**What is needed**
Once you find the line with "- [id_map_] maps" in the data that follows, repeat it and every line after it exactly, through the line with "0 < Order.quantity o < 2 ^ 32.".
Exercise inputs Block Start
(* ===== verification/BookInvariant.v ===== *)
(** * The invariant of the order book

    [inv b F live] says that the book [b] is well formed when the pool's
    free list represents the stack [F] and the caller owns the slots
    [live] (the incoming order while [processOrder] runs):
    - every slot of the pool is exactly one of: free, owned by the
      caller, or resting in one of the two sides;
    - each side is sorted by its comparator, has no empty level, and
      every record resting at price [k] is a LIMIT order of that side,
      with a price equivalent to [k] and a quantity in [1, 2^32);
    - [id_map_] maps exactly the ids of the resting records to their
      slots, and those ids are distinct;
    - [active_orders_] is the number of resting records.
    A book between two calls is well formed ([wf]) when the caller owns
    no slot.  The lemmas below show that each state change the
    operations make keeps the invariant. *)

From S2P Require Import Prelude Order MemoryPool PriceLevels OrderBook.
Local Open Scope Z_scope.

Module BookInvariant.
Import OrderBook.
Section Invariant.
Context {P : Type} `{Inhabited P} `{PriceLt P} `{!StrictWeakOrder (price_lt (P:=P))}.

Abbreviation book := (@OrderBook.t P).
Abbreviation pool := (@MemoryPool.t P).
Abbreviation level := (P * list nat)%type.

(** ** Definitions *)

(** The slots resting in the book. *)
Definition resting (b : book) : list nat :=
PriceLevels.handles (bids_ b) ++ PriceLevels.handles (asks_ b).

Definition order_id (p : pool) (h : nat) : Z := Order.id (MemoryPool.read p h).

(** The record in slot [h] may rest at key [k] of side [s]. *)
Definition slot_ok (p : pool) (s : Side) (k : P) (h : nat) : Prop :=
let o := MemoryPool.read p h in
Order.side o = s /\ Order.type o = LIMIT /\
PriceLevels.key_eqb (side_cmp s) k (Order.price o) = true /\
0 < Order.quantity o < 2 ^ 32.

Definition side_ok (p : pool) (s : Side) (m : list level) : Prop :=
PriceLevels.sorted (side_cmp s) m /\ PriceLevels.no_empty m /\
PriceLevels.levels_ok (slot_ok p s) m.

Record inv (b : book) (F live : list nat) : Prop := {
inv_pool : MemoryPool.pool_rep (pool_ b) F;
inv_slots : F ++ live ++ resting b ≡ₚ seq 0 (MemoryPool.capacity (pool_ b));
inv_sides : forall s, side_ok (pool_ b) s (side_levels b s);
inv_ids : forall id h, id_map_ b !! id = Some h <-> h ∈ resting b /\ order_id (pool_ b) h = id;
inv_unique : NoDup (order_id (pool_ b) <$> resting b);
inv_active : active_orders_ b = Z.of_nat (length (resting b));
inv_cap : Z.of_nat (MemoryPool.capacity (pool_ b)) < 2 ^ 64
}.

(** A book between two calls. *)
Definition wf (b : book) : Prop := exists F, inv b F [].

(** A change of the pool that keeps, on every resting slot, the id and
    the admissibility at its level. *)
Definition pool_compat (p p' : pool) (l : list nat) : Prop :=
  forall h, h ∈ l ->
    order_id p' h = order_id p h /\ (forall s k, slot_ok p s k h -> slot_ok p' s k h).

(** ** Accessors of the two sides *)

Lemma resting_sides (b : book) s :
resting b ≡ₚ PriceLevels.handles (side_levels b s) ++ PriceLevels.handles (side_levels b (opposite s)).
Proof. unfold resting. destruct s; simpl; [done|]. by rewrite (comm (++)). Qed.

Lemma side_levels_set_eq (b : book) s m : side_levels (set_side_levels b s m) s = m.
Proof. by destruct s. Qed.

Lemma side_levels_set_opp (b : book) s m :
side_levels (set_side_levels b s m) (opposite s) = side_levels b (opposite s).
Proof. by destruct s. Qed.

Lemma side_levels_set_ne (b : book) s s' m :
s' <> s -> side_levels (set_side_levels b s m) s' = side_levels b s'.
Proof. destruct s, s'; simpl; congruence. Qed.

Lemma opposite_ne s : opposite s <> s.
Proof. by destruct s. Qed.

Lemma opposite_involutive s : opposite (opposite s) = s.
Proof. by destruct s. Qed.

Lemma resting_set_side (b : book) s m :
resting (set_side_levels b s m) ≡ₚ
  PriceLevels.handles m ++ PriceLevels.handles (side_levels b (opposite s)).
Proof.
rewrite (resting_sides _ s). by rewrite side_levels_set_eq, side_levels_set_opp.
Qed.

Lemma set_side_fields (b : book) s m :
pool_ (set_side_levels b s m) = pool_ b /\ id_map_ (set_side_levels b s m) = id_map_ b /\
active_orders_ (set_side_levels b s m) = active_orders_ b.
Proof. by destruct s. Qed.

(** ** Consequences of the slot partition *)

Lemma inv_NoDup b F live : inv b F live -> NoDup (F ++ live ++ resting b).
Proof. intros Hi. rewrite (inv_slots _ _ _ Hi). apply NoDup_seq. Qed.

Lemma inv_lt b F live x :
inv b F live -> x ∈ F ++ live ++ resting b -> (x < length (MemoryPool.block (pool_ b)))%nat.
Proof.
intros Hi. rewrite (inv_slots _ _ _ Hi), elem_of_seq.
destruct (inv_pool _ _ _ Hi) as [-> _]. lia.
Qed.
Exercise inputs Block End
**Answer to this problem**
    - [id_map_] maps exactly the ids of the resting records to their
      slots, and those ids are distinct;
    - [active_orders_] is the number of resting records.
    A book between two calls is well formed ([wf]) when the caller owns
    no slot.  The lemmas below show that each state change the
    operations make keeps the invariant. *)

From S2P Require Import Prelude Order MemoryPool PriceLevels OrderBook.
Local Open Scope Z_scope.

Module BookInvariant.
Import OrderBook.
Section Invariant.
Context {P : Type} `{Inhabited P} `{PriceLt P} `{!StrictWeakOrder (price_lt (P:=P))}.

Abbreviation book := (@OrderBook.t P).
Abbreviation pool := (@MemoryPool.t P).
Abbreviation level := (P * list nat)%type.

(** ** Definitions *)

(** The slots resting in the book. *)
Definition resting (b : book) : list nat :=
PriceLevels.handles (bids_ b) ++ PriceLevels.handles (asks_ b).

Definition order_id (p : pool) (h : nat) : Z := Order.id (MemoryPool.read p h).

(** The record in slot [h] may rest at key [k] of side [s]. *)
Definition slot_ok (p : pool) (s : Side) (k : P) (h : nat) : Prop :=
let o := MemoryPool.read p h in
Order.side o = s /\ Order.type o = LIMIT /\
PriceLevels.key_eqb (side_cmp s) k (Order.price o) = true /\
0 < Order.quantity o < 2 ^ 32.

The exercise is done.